Bezüglich des weiteren Vorbringens der Parteien wird auf die
gewechselten Schriftsätze Bezug genommen.


                    Entscheidungsgründe:

Die zulässige Klage gegen die Beklagte zu 2) ist unbegründet.
Die übernommene Mithaftung ist gemäß § 138 BGB unwirksam.

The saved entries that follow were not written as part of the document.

Lemma repoRE_run_inv (repo : string) (caps : list string) (k : Regexp.cont)
      (m : list string) :
  (forall j t caps', k j t caps' <> None) ->
  Regexp.run repoRE 0 repo caps k = Some m ->
  exists x owner project rest,
    repo = "github" +:+ x +:+ "com/" +:+ owner +:+ "/" +:+ project +:+ rest
    /\ (1 <= String.length x <= 4)%nat
    /\ Utf8.runeWidth x = String.length x
    /\ starts_outside (fun b => Ascii.eqb b newline) x = true
    /\ Str.all notSlash owner = true
    /\ Str.all notSlash project = true
    /\ starts_outside notSlash rest = true
    /\ exists j, k j rest (<[2%nat := project]> (<[1%nat := owner]> caps))
                 = Some m.
Proof.
  intros Hk H. unfold repoRE in H.
  cbn [lit Regexp.run Nat.eqb] in H.
  repeat match type of H with
         | match ?s with "" => None | String _ _ => _ end = Some _ =>
             is_var s; destruct s as [|? ?]; [discriminate|]
         | (if Ascii.eqb ?a ?b then _ else None) = Some _ =>
             destruct (Ascii.eqb_spec a b); [subst|discriminate]
         end.
  match type of H with
  | (if Ascii.eqb ?a newline then _ else _) = _ =>
      rename a into c0; destruct (Ascii.eqb c0 newline) eqn:Hnl;
      [discriminate|]
  end.
  pose proof (runeWidth_bounds c0 repo) as Hw.
  pose proof (runeWidth_le (String c0 repo)) as Hle.
  pose proof (StrFacts.take_drop (Utf8.runeWidth (String c0 repo))
                                 (String c0 repo)) as Hsplit.
  pose proof (StrFacts.length_take _ _ Hle) as Hlen.
  pose proof (runeWidth_take (String c0 repo)) as Hrune.
  set (w := Utf8.runeWidth (String c0 repo)) in *.
  destruct (Str.drop w (String c0 repo)) as [|c1 s1] eqn:Hdrop;
    [discriminate|].
  repeat match type of H with
         | match ?s with "" => None | String _ _ => _ end = Some _ =>
             is_var s; destruct s as [|? ?]; [discriminate|]
         | (if Ascii.eqb ?a ?b then _ else None) = Some _ =>
             destruct (Ascii.eqb_spec a b); [subst|discriminate]
         end.
  apply SyntaxFacts.star_sound in H as (owner & t1 & -> & Ho & H).
  destruct t1 as [|c2 t1]; [discriminate|].
  destruct (Ascii.eqb_spec "/" c2); [subst|discriminate].
  apply star_longest in H as (project & rest & -> & Hp & Hrest & H);
    [|intros; apply Hk].
  exists (Str.take w (String c0 repo)), owner, project, rest.
  repeat split; try assumption; try lia; try (rewrite Hlen; exact Hrune).
  - cbn [String.append]. do 6 f_equal.
    symmetry. exact Hsplit.
  - destruct w; [lia|]. cbn. rewrite Hnl. reflexivity.
  - eexists.
    match type of H with
    | context [Str.take ?n (project +:+ rest)] =>
        replace n with (String.length project) in H by lia
    end.
    match type of H with
    | context [Str.take ?n (owner +:+ ?t)] =>
        replace n with (String.length owner) in H by lia
    end.
    rewrite !StrFacts.take_app_length in H. exact H.
Qed.

Lemma drop_app_length (u t : string) : Str.drop (String.length u) (u +:+ t) = t.
Proof. induction u as [|c u IH]; cbn; [destruct t; reflexivity|exact IH]. Qed.

(** One rune in front of the byte c is still one rune. *)
Lemma runeWidth_before_c (x t : string) :
  Str.nonempty x = true -> Utf8.runeWidth x = String.length x ->
  Utf8.runeWidth (x +:+ String "c" t) = String.length x.
Proof.
  intros Hne Hw. pose proof (runeWidth_le x) as Hle.
  destruct x as [|c0 [|c1 [|c2 [|c3 [|c4 x]]]]]; [discriminate|..];
    cbn [String.length] in Hw |- *;
    try (destruct (runeWidth_bounds
                     c0 (String c1 (String c2 (String c3 (String c4 x)))));
         lia);
    rewrite <- Hw; revert Hw;
    unfold Utf8.runeWidth;
    cbn [String.append Utf8.byte_at String.get fmap option_fmap option_map];
    rewrite ?andb_false_r;
    repeat match goal with
           | |- context [if ?b then _ else _] => destruct b eqn:?
           end;
    intros Hw; try reflexivity; discriminate.
Qed.

Lemma parseRepo_one_rune (x owner project rest : string) :
  (1 <= String.length x)%nat ->
  Utf8.runeWidth x = String.length x ->
  starts_outside (fun b => Ascii.eqb b newline) x = true ->
  Str.all notSlash owner = true -> Str.all notSlash project = true ->
  starts_outside notSlash rest = true ->
  parseRepo ("github" +:+ x +:+ "com/" +:+ owner +:+ "/" +:+ project +:+ rest)
  = inr (owner, project).
Proof.
  intros Hlen Hw Hnl Ho Hp Hrest.
  assert (Hne : Str.nonempty x = true) by (destruct x; [cbn in Hlen; lia|reflexivity]).
  pose proof (runeWidth_before_c x ("om/" +:+ owner +:+ "/" +:+ project +:+ rest)
                                 Hne Hw) as Hwidth.
  pose proof (drop_app_length x ("com/" +:+ owner +:+ "/" +:+ project +:+ rest))
    as Hdrop.
  unfold parseRepo, Regexp.FindStringSubmatch. cbn [Regexp.search].
  unfold repoRE.
  set (tail := (Group 1 "" (StarCls notSlash) :+: Chr "/"
                :+: Group 2 "" (StarCls notSlash))%re).
  set (caps := replicate _ "").
  set (k := fun (j : nat) (_ : string) (c : Regexp.captures) => Some _).
  destruct x as [|c0 x']; [discriminate|].
  cbn in Hnl. apply negb_true_iff in Hnl.
  cbn [String.append] in Hwidth, Hdrop.
  cbn [lit Regexp.run Nat.eqb String.append]. rewrite !Ascii.eqb_refl, Hnl.
  rewrite Hwidth, Hdrop. cbn [Regexp.run]. rewrite !Ascii.eqb_refl.
  change (String "/" (project +:+ rest)) with ("/" +:+ project +:+ rest).
  rewrite <- !StrFacts.app_assoc.
  rewrite (StrFacts.app_assoc owner "/" project).
  erewrite (FirstMatch.first_match_run tail _ (owner +:+ "/" +:+ project) rest
              caps (<[2%nat := project]> (<[1%nat := owner]> caps)));
    [|unfold tail; fm_repo|reflexivity].
  reflexivity.
Qed.

(** X10. [parseRepo] succeeds with an owner and a project exactly when the
    reference is "github", one rune that is not a newline (a text of 1 to 4
    bytes that UTF-8 decoding takes whole as its first rune), "com/", the
    owner, a slash, the project and a rest that is empty or starts with a
    slash, the owner and the project holding no slash. *)
Theorem parseRepo_inversion (repo owner project : string) :
  parseRepo repo = inr (owner, project) <->
  exists x rest,
    repo = "github" +:+ x +:+ "com/" +:+ owner +:+ "/" +:+ project +:+ rest
    /\ (1 <= String.length x <= 4)%nat
    /\ Utf8.runeWidth x = String.length x
    /\ starts_outside (fun b => Ascii.eqb b newline) x = true
    /\ Str.all notSlash owner = true
    /\ Str.all notSlash project = true
    /\ starts_outside notSlash rest = true.
Proof.
  split.
  - unfold parseRepo, Regexp.FindStringSubmatch. cbn [Regexp.search].
    destruct (Regexp.run repoRE 0 repo _ _) as [m|] eqn:Hrun.
    + apply repoRE_run_inv in Hrun
        as (x & o & p & rest & -> & Hx & Hrune & Hnl & Ho & Hp & Hrest & j & Hm);
        [|discriminate].
      inversion Hm; subst m. cbn. intros H; inversion H; subst.
      exists x, rest. repeat split; try assumption; try reflexivity; lia.
    + destruct repo as [|c s]; [discriminate|].
      unfold repoRE. rewrite search_after_start; [discriminate|].
      pose proof (runeWidth_bounds c s). lia.
  - intros (x & rest & -> & [Hx _] & Hrune & Hnl & Ho & Hp & Hrest).
    apply parseRepo_one_rune; assumption.
Qed.

Lemma parseRepo_inversion_witness :
  exists x rest,
    "github.com/foo/bar/baz"
    = "github" +:+ x +:+ "com/" +:+ "foo" +:+ "/" +:+ "bar" +:+ rest
    /\ (1 <= String.length x <= 4)%nat
    /\ Utf8.runeWidth x = String.length x
    /\ starts_outside (fun b => Ascii.eqb b newline) x = true
    /\ Str.all notSlash "foo" = true
    /\ Str.all notSlash "bar" = true
    /\ starts_outside notSlash rest = true.
Proof.
  apply (proj1 (parseRepo_inversion "github.com/foo/bar/baz" "foo" "bar")).
  vm_compute. reflexivity.
Defined.

(** ** validateConfig: the first offence *)

Lemma validateConfig_loop_app (a b : list SourceEntry) :
  validateConfig_loop (a ++ b)
  = match validateConfig_loop a with
    | Some err => Some err
    | None => validateConfig_loop b
    end.
Proof.
  induction a as [|e a IH]; cbn [app validateConfig_loop]; [reflexivity|].
  destruct (Str.nonempty (URL e) && Str.nonempty (Repo e)); [reflexivity|].
  destruct (Str.nonempty (Repo e) && negb (Str.nonempty (Tag e)));
    [reflexivity|exact IH].
Qed.

(** X11. [validateConfig] reports the first entry that offends, whatever
    follows it: with the error of a url together with a repo when both are
    set, with the error of the missing tag when the repo is set alone and
    the tag is empty. *)
Theorem validateConfig_first_offence
        (pre : list SourceEntry) (e : SourceEntry) (post : list SourceEntry) :
  validateConfig (mkConfig pre) = None ->
  (URL e <> "" /\ Repo e <> "" ->
   validateConfig (mkConfig (pre ++ e :: post)) = Some ErrUrlAndRepo)
  /\ (URL e = "" /\ Repo e <> "" /\ Tag e = "" ->
      validateConfig (mkConfig (pre ++ e :: post)) = Some ErrRepoWithoutTag).
Proof.
  unfold validateConfig. cbn [Sources]. intros Hpre.
  rewrite validateConfig_loop_app, Hpre. cbn [validateConfig_loop]. split.
  - intros [Hu Hr]. apply nonempty_true in Hu, Hr. rewrite Hu, Hr. reflexivity.
  - intros (Hu & Hr & Ht). apply nonempty_true in Hr.
    rewrite Hu, Hr, Ht. reflexivity.
Qed.

Lemma validateConfig_first_offence_witness :
  validateConfig
    (mkConfig ([mkEntry "github.com/foo/bar" "1.0.0" ""]
               ++ mkEntry "github.com/foo/baz" "2" "https://example.org/x"
               :: [mkEntry "github.com/foo/qux" "" ""]))
  = Some ErrUrlAndRepo
  /\ validateConfig
       (mkConfig ([mkEntry "" "" "https://example.org/x"]
                  ++ mkEntry "github.com/foo/qux" "" "" :: []))
     = Some ErrRepoWithoutTag.
Proof.
  split.
  - apply (proj1 (validateConfig_first_offence
                    [mkEntry "github.com/foo/bar" "1.0.0" ""]
                    (mkEntry "github.com/foo/baz" "2" "https://example.org/x")
                    [mkEntry "github.com/foo/qux" "" ""] eq_refl)).
    split; discriminate.
  - apply (proj2 (validateConfig_first_offence
                    [mkEntry "" "" "https://example.org/x"]
                    (mkEntry "github.com/foo/qux" "" "") [] eq_refl)).
    repeat split. discriminate.
Defined.

(** ** searchForManifests: an error of the walk *)

Lemma walk_error (visits : list Visit) :
  Exists (fun v => walkErr v <> None) visits ->
  forall manifests, walk visits manifests = None.
Proof.
  induction 1 as [v rest Herr|v rest _ IH]; intros manifests; cbn [walk].
  - unfold visit. destruct (walkErr v) as [err|]; [|congruence].
    destruct (Str.HasSuffix _ _); [|reflexivity].
    destruct (info v) as [f|]; [|reflexivity].
    destruct (negb (IsDir f)); reflexivity.
  - destruct (visit v manifests) as [[manifests' [err|]]|]; try reflexivity.
    apply IH.
Qed.

(** X12. An error met anywhere in the walk makes [searchForManifests] panic:
    no manifest is returned, not even those found before the error. *)
Theorem searchForManifests_walk_error (visits : list Visit) :
  Exists (fun v => walkErr v <> None) visits ->
  searchForManifests visits = None.
Proof. intros H. apply (walk_error visits H). Qed.

Lemma searchForManifests_walk_error_witness :
  searchForManifests
    [mkVisit "." (Some (mkInfo true)) None;
     mkVisit "SOURCES" (Some (mkInfo false)) None;
     mkVisit "private" (Some (mkInfo true)) (Some "permission denied")]
  = None.
Proof.
  apply searchForManifests_walk_error.
  apply Exists_cons_tl, Exists_cons_tl, Exists_cons_hd. discriminate.
Defined.

(** ** checkEntry and checkNewer: counts, colours, raw urls *)

Section MoreReconciliation.

Variable lookup : list Event -> string -> LookupOutcome.
(** The two laws of real arithmetic the statements below rely on. They
    hold in [R]; in binary64 the first fails at [-0.] *)
Class ScalarLaws (F : Type) `{Scalar F} : Prop := {
  fadd_0_l : ∀ x : F, fadd f0 x = x;
  fmul_1_l : ∀ x : F, fmul f1 x = x
}.

#[global] Instance Scalar_float : Scalar float := {|
  f0 := 0%float;
  f1 := 1%float;
  f0_5 := 0.5%float;
  f0_05 := 0x1.999999999999ap-5%float;
  f1em5 := 0x1.4f8b588e368f1p-17%float;
  fmu_0 := 0x1.515370f99f6cbp-20%float;
  fadd := PrimFloat.add;
  fmul := PrimFloat.mul;
  fdiv := PrimFloat.div;
  fabs := PrimFloat.abs;
  fsqrt := PrimFloat.sqrt;
  fltb := PrimFloat.ltb;
  feqb := PrimFloat.eqb
|}.

#[global] Instance Scalar_R : Scalar R := {|
  f0 := 0%R;
  f1 := 1%R;
  f0_5 := (1 / 2)%R;
  f0_05 := (5 / 100)%R;
  f1em5 := (1 / 100000)%R;
  fmu_0 := (4 / 10000000 * PI)%R;
  fadd := Rplus;
  fmul := Rmult;
  fdiv := Rdiv;
  fabs := Rabs;
  fsqrt := sqrt;
  fltb := fun x y => if Rlt_dec x y then true else false;
  feqb := fun x y => if Req_dec_T x y then true else false
|}.

#[global] Instance ScalarLaws_R : ScalarLaws R.
Proof. split; intros x; simpl; lra. Qed.

(** ** Python built-ins used by the source: [str] and [str.format] *)

(** [str(n)] for a non-negative integer. *)
Definition str_of_nat (n : nat) : string :=
  NilEmpty.string_of_uint (Nat.to_uint n).

(** A format template is a sequence of literal text and replacement
    fields. Plain fields are modelled, [{}], [{index}] and [{name}]: the
    two files use no conversion and no format spec. *)
Inductive piece : Type :=
| Lit (c : ascii)
| FieldAuto
| FieldIdx (n : nat)
| FieldKey (k : string).

Definition is_digit (c : ascii) : bool :=
  let n := nat_of_ascii c in (48 <=? n)%nat && (n <=? 57)%nat.
(** The flags of a running Ethernet interface: UP, BROADCAST, RUNNING,
    MULTICAST. *)
Definition sample_flags : Z := 0x1043.

(** ** Fields of a frame that went out *)

Definition ether_dhost (s : sent) : list byte :=
  load (ptr_add (frame s) off_ether_dhost) ETHER_ADDR_LEN.

Definition ip6_src (s : sent) : nd_addr_t :=
  load (ptr_add (frame s) (off_msg_ip + off_ip6_src)) sizeof_in6_addr.

Definition ip6_dst (s : sent) : nd_addr_t :=
  load (ptr_add (frame s) (off_msg_ip + off_ip6_dst)) sizeof_in6_addr.

Definition nd_na_flags_reserved (s : sent) : Z :=
  load32 (ptr_add (frame s) off_msg_nd) off_nd_na_flags_reserved.

(** ** Statements to compare the code with *)

(** The NA flags as the specification words them: O always, S exactly for a
    unicast destination, R as configured. *)
Definition na_flags_solicited_override (iface : nd_iface_t) (dst : nd_addr_t)
    (dst_ll : mem) (tgt : nd_addr_t) (router : bool) : Prop :=
  let flags := nd_na_flags_reserved (nd_iface_send_na iface dst dst_ll tgt router) in
  flag_is_set flags ND_NA_FLAG_OVERRIDE = true
  /\ flag_is_set flags ND_NA_FLAG_SOLICITED = negb (nd_addr_is_multicast dst)
  /\ flag_is_set flags ND_NA_FLAG_ROUTER = router.

(** The Ethernet address that belongs to the solicited-node multicast
    address of [tgt]: [33:33:ff] and the low 24 bits of [tgt]. *)
Definition solicited_node_lladdr (tgt : nd_addr_t) : list byte :=
  [byte.of_Z 0x33; byte.of_Z 0x33; byte.of_Z 0xff;
   nth 13 tgt Byte.x00; nth 14 tgt Byte.x00; nth 15 tgt Byte.x00].

(** The solicited-node multicast address [ff02::1:ffXX:XXXX] of [tgt]. *)
Definition solicited_node_addr (tgt : nd_addr_t) : nd_addr_t :=
  map byte.of_Z [0xff; 0x02; 0; 0; 0; 0; 0; 0; 0; 0; 0; 0x01; 0xff]
  ++ [nth 13 tgt Byte.x00; nth 14 tgt Byte.x00; nth 15 tgt Byte.x00].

1. Durch die Unterzeichnung des Darlehensvertrages durch die
   Beklagte zu 1) ist diese nicht Darlehensnehmerin geworden,
   sondern ist lediglich der Schuld des Beklagten zu 1)
   beigetreten.
   Die kreditgebende Bank hat es nicht in der Hand, durch im
   Darlehensvertrag gewählte Formulierungen wie "Mitdarlehensnehmerin",
   "Mitantragssteller", "Mitschuldner" oder dergleichen einen bloß
   Mithaftenden zu einem gleichberechtigten Mitdarlehensnehmer zu
   machen und dadurch den Nichtigkeitsfolgen des § 138 Abs. 1 BGB
   zu entgehen, vgl. BGH, Urteil vom 4.12.2001, Az: XI ZR 56/01.
   Gleichberechtigter Darlehensnehmer ist der Angehörige, hier
   die Ehegattin des Beklagten zu 1) nur dann, wenn insoweit ein
   eigenes Interesse an der Kreditgewährung besteht und der Ehegatte
   auch über die Auszahlung und die Verwendung mit entscheiden darf.
   Nur dann ist der Ehegatte auch Darlehensnehmer.
   Sind diese Voraussetzungen nicht erfüllt, ist es gleichgültig,
   wie die Bezeichnung im Darlehensvertrag lautet, vgl. Palandt,
   65. Aufl., 5 138 Rdnr. 38 a. Der streitgegenständliche Darlehens-
   vertrag, Anlage K 2, diente unstreitig, bestätigt durch den im
   Vertrag angegebenen Verwendungszweck, einer Kreditübernahme
   eines bereits zuvor der Firma XXXXXXXXX gewährten Kredites.
   Der Vertrag diente somit allein der Umschuldung.
   Eine Auszahlung erfolgte nicht, sodass die Beklagte zu 2)
   bereits deshalb über Auszahlung und Verwendung der Mittel
   nicht mit entscheiden konnte. Ebensowenig hatte sie ein
   eigenes Interesse an der Kreditgewährung. Dass die Beklagte
   zu 2) in irgendeiner Weise für die Verbindlichkeiten der
   Firma XXXXXXX bereits vor Abschluss des streitgegenständlichen
   Vertrages einzustehen hatte, wird nicht behauptet.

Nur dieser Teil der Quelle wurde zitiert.